Ground state absorption and steady-state and time-resolved fluorescence measurements have been carried out to understand the host–guest interactions of p-diethylaminobenzonitrile (DEABN) and p-dimethylaminobenzonitrile (DMABN) dyes with α-cyclodextrin (α-CD) and β-cyclodextrin (β-CD) hosts. DEABN and DMABN dyes show both locally excited (LE) state and intramolecular charge transfer (ICT) state emissions in solution. The LE and ICT emissions of the dyes are seen to get modulated in the presence of α-CD and β-CD hosts. The results indicate that the dyes form 1 : 1 inclusion complexes with both the hosts. Comparing the binding constants and the fluorescence characteristics of different dye·CD systems it is inferred that DEABN adopts a completely different orientation on complexation with α-CD than in the other cases of dye·CD systems. It is indicated that while in all other cases of dye·CD systems the N,N-dialkyl group of the dyes enters the host cavity leaving the CN group projected out into the water phase, the DEABN dye enters the α-CD cavity (smallest CD) with its CN group entering the host cavity.

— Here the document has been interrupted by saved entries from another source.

(** * Beambell AI Receptionist: the speech-to-text session scripts

    A shallow embedding of [src/indexhighsamp.js] (the ultra-low-latency
    script) and [src/indexbefore.js] (the first script), with the properties
    of their latency statistics, transcript handler, audio forwarding, start
    and teardown.

    Modelling conventions.
    - Millisecond counts ([Date.now()], processing times, their running sum
      and the utterance count) are JavaScript numbers that hold integers; they
      are embedded as [Z].  Module [HighSamp64] gives the latency fields and
      the two methods on them with binary64 numbers and operations; the two
      agree, number by number, as long as the sum of the recorded durations
      is a safe integer (at most 2^53 - 1), and the properties of the
      statistics are stated in that range.  A recorded duration is the
      difference of two clock readings; an integer of that range is a
      binary64 number, so the subtraction that computes it is exact.
    - The one quotient the scripts compute ([totalProcessingTime /
      utteranceCount]) is embedded as IEEE 754 binary64 division, through the
      specification floats of the Standard Library, so that the two-decimal
      text that [toFixed(2)] prints is the one the script prints.
    - A handler is a computation over the [SpeechToText] object that also
      appends to a log of the calls it makes on its collaborators (the
      Deepgram connection, the microphone, the console, the process).
    - The event loop is a function from the list of delivered events to the
      final object and log; an event whose listener was never registered, or
      that arrives after [process.exit()], is not delivered. *)

From Stdlib Require Import ZArith QArith List String Ascii Bool Lia.
From Stdlib Require Import DecimalString.
From Stdlib Require Import Floats.SpecFloat.
Import ListNotations.

Local Open Scope string_scope.
Local Open Scope Z_scope.

(* ===================================================================== *)
(** ** JavaScript numbers and the built-ins the scripts call *)
(* ===================================================================== *)

Module JS.

(** A JavaScript number that is the result of a division: a binary64. *)
Definition num : Type := spec_float.

Definition prec : Z := 53.
Definition emax : Z := 1024.

(** The binary64 nearest to an integer (exact below 2^53). *)
Definition of_Z (z : Z) : num := binary_normalize prec emax z 0 false.

(** [a / b] on numbers: NaN for 0/0, an infinity for x/0. *)
Definition num_div (a b : num) : num := SFdiv prec emax a b.

(** Decimal digits of a natural number, ["0"] for zero. *)
Definition digits (n : Z) : string :=
  NilZero.string_of_uint (N.to_uint (Z.to_N n)).

(** [String(z)] / [`${z}`] for an integer-valued number. *)
Definition int_toString (z : Z) : string :=
  if z <? 0 then "-" ++ digits (- z) else digits z.

Fixpoint zeros (k : nat) : string :=
  match k with
  | O => ""
  | S k' => "0" ++ zeros k'
  end.

(** Steps 8-10 of Number.prototype.toFixed: the digits of [n], padded on
    the left to [f + 1] digits, with a point before the last [f]. *)
Definition fixed_text (f : nat) (n : Z) : string :=
  let m := digits n in
  match f with
  | O => m
  | _ =>
      let m' := zeros (S f - String.length m) ++ m in
      let k := String.length m' in
      substring 0 (k - f) m' ++ "." ++ substring (k - f) f m'
  end.

(** The integer [n] for which [n / 10^f] is nearest to [m * 2^e], the
    larger one on a tie. *)
Definition nearest_scaled (f : nat) (m : positive) (e : Z) : Z :=
  let p := Z.pos m * 10 ^ Z.of_nat f in
  if 0 <=? e then p * 2 ^ e
  else (2 * p + 2 ^ (- e)) / (2 * 2 ^ (- e)).

(** [x.toFixed(f)] for [0 <= f <= 100].  Values of magnitude 10^21 and
    more print in exponent notation in ECMAScript; an average of
    millisecond counts is far below that, and the model prints the plain
    expansion there. *)
Definition toFixed (f : nat) (x : num) : string :=
  match x with
  | S754_nan => "NaN"
  | S754_infinity false => "Infinity"
  | S754_infinity true => "-Infinity"
  | S754_zero _ => fixed_text f 0
  | S754_finite s m e =>
      (if s then "-" else "") ++ fixed_text f (nearest_scaled f m e)
  end.

(** [!v] for a field that holds [null] or a number. *)
Definition falsy (v : option Z) : bool :=
  match v with
  | None => true
  | Some t => t =? 0
  end.

(** A field that holds [null] or a number, used as an operand of [-]:
    [null] counts as 0. *)
Definition to_number (v : option Z) : Z :=
  match v with
  | None => 0
  | Some t => t
  end.

(** Truthiness of a field that holds [undefined] or a string. *)
Definition truthy_string (v : option string) : bool :=
  match v with
  | None => false
  | Some s => negb (String.eqb s "")
  end.

Definition CR : string := String (ascii_of_nat 13) EmptyString.
Definition LF : string := String (ascii_of_nat 10) EmptyString.

(** [a + b], [a > b] and [a === b] on numbers. *)
Definition num_add (a b : num) : num := SFadd prec emax a b.
Definition num_gt (a b : num) : bool := SFltb b a.
Definition num_eq (a b : num) : bool := SFeqb a b.

(** [Number.MAX_SAFE_INTEGER], 2^53 - 1: up to it, in magnitude, integers
    and their sums are binary64 numbers without rounding. *)
Definition MAX_SAFE_INTEGER : Z := 2 ^ 53 - 1.

End JS.

(* ===================================================================== *)
(** ** What a handler can do to the outside world *)
(* ===================================================================== *)

(** The options object given to [deepgram.listen.live].  [sample_rate] is a
    number in one script and a string in the other; [punctuate] is absent
    from one of them. *)
Variant jsval : Type :=
| JNum (n : Z)
| JStr (s : string).

Record LiveConfig : Type := mkLiveConfig {
  encoding : string;
  sample_rate : jsval;
  channels : Z;
  model : string;
  smart_format : bool;
  punctuate : option bool;
  interim_results : bool;
  endpointing : Z;
  utterance_end_ms : Z
}.

(** The options object given to [new Microphone]. *)
Record MicConfig : Type := mkMicConfig {
  rate : Z;
  mic_channels : Z;
  mic_encoding : string;
  device : string;
  exitOnSilence : Z
}.

(** Console text: the [colors] package wraps a piece of text in a colour. *)
Variant colour : Type := Plain | Red | Green | Yellow | Blue | Magenta | Cyan.

Definition text : Type := list (colour * string).

Definition chunk : Type := list Byte.byte.

(** [LiveTranscriptionEvents] and the events of the microphone stream. *)
Module LiveTranscriptionEvents.
Variant t : Type := Open | Transcript | Error | Close.

Definition eqb (a b : t) : bool :=
  match a, b with
  | Open, Open | Transcript, Transcript | Error, Error | Close, Close => true
  | _, _ => false
  end.
End LiveTranscriptionEvents.

Variant stream_event : Type := Data | StreamError.

Definition stream_event_eqb (a b : stream_event) : bool :=
  match a, b with
  | Data, Data | StreamError, StreamError => true
  | _, _ => false
  end.

(** One call on a collaborator. *)
Variant effect : Type :=
| ListenLive (cfg : LiveConfig)        (* this.deepgram.listen.live(cfg) *)
| ConnectionOn (e : LiveTranscriptionEvents.t)       (* this.connection.on(e, handler) *)
| ConnectionSend (d : chunk)           (* this.connection.send(d) *)
| ConnectionFinish                     (* this.connection.finish() *)
| MicStartRecording                    (* this.mic.startRecording() *)
| MicStreamOn (e : stream_event)       (* this.micStream.on(e, handler) *)
| MicStopRecording                     (* this.mic.stopRecording() *)
| StdoutWrite (t : text)               (* process.stdout.write(t) *)
| ConsoleLog (t : text)                (* console.log(t) *)
| ConsoleError (t : text) (err : string) (* console.error(t, err) *)
| ProcessOn (signal : string)          (* process.on(signal, handler) *)
| ProcessExit (code : option Z).       (* process.exit(code) *)

(** The object [listen.live] returns and the stream [startRecording]
    returns; the scripts only test them against [null] and call methods on
    them. *)
Variant LiveClient : Type := live_client (cfg : LiveConfig).
Variant MicStream : Type := mic_stream.

(** The payload of a Transcript event, as far as the handler reads it:
    [transcription.channel?.alternatives], [alternatives[0]?.transcript] and
    [transcription.is_final]. *)
Record Alternative : Type := mkAlternative {
  transcript : option string
}.

Record Channel : Type := mkChannel {
  alternatives : option (list Alternative)
}.

Record Transcription : Type := mkTranscription {
  channel : option Channel;
  is_final : bool
}.

(** [transcription.channel?.alternatives] *)
Definition alternatives_of (tr : Transcription) : option (list Alternative) :=
  match channel tr with
  | None => None
  | Some c => alternatives c
  end.

(** [alternatives[0]?.transcript] *)
Definition first_transcript (alts : list Alternative) : option string :=
  match alts with
  | [] => None
  | a :: _ => transcript a
  end.

(** The text the handler goes on with: the value of
    [alternatives && alternatives[0]?.transcript] when it is truthy. *)
Definition text_of (tr : Transcription) : option string :=
  match alternatives_of tr with
  | None => None
  | Some alts =>
      if JS.truthy_string (first_transcript alts) then first_transcript alts
      else None
  end.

The differences in the orientation of the dye in the host cavities is understood to be determined by the requirement of maximum van der Waals contact of the encapsulated dye with the host cavity for maximum stability of the complex and the relative sizes of the substituents of the dye compared to the host cavities. From the observation that the binding constants for the present dye·CD systems are not that significantly high, it is inferred that the hydrophobic interaction mainly govern the inclusion complex formation in the present systems.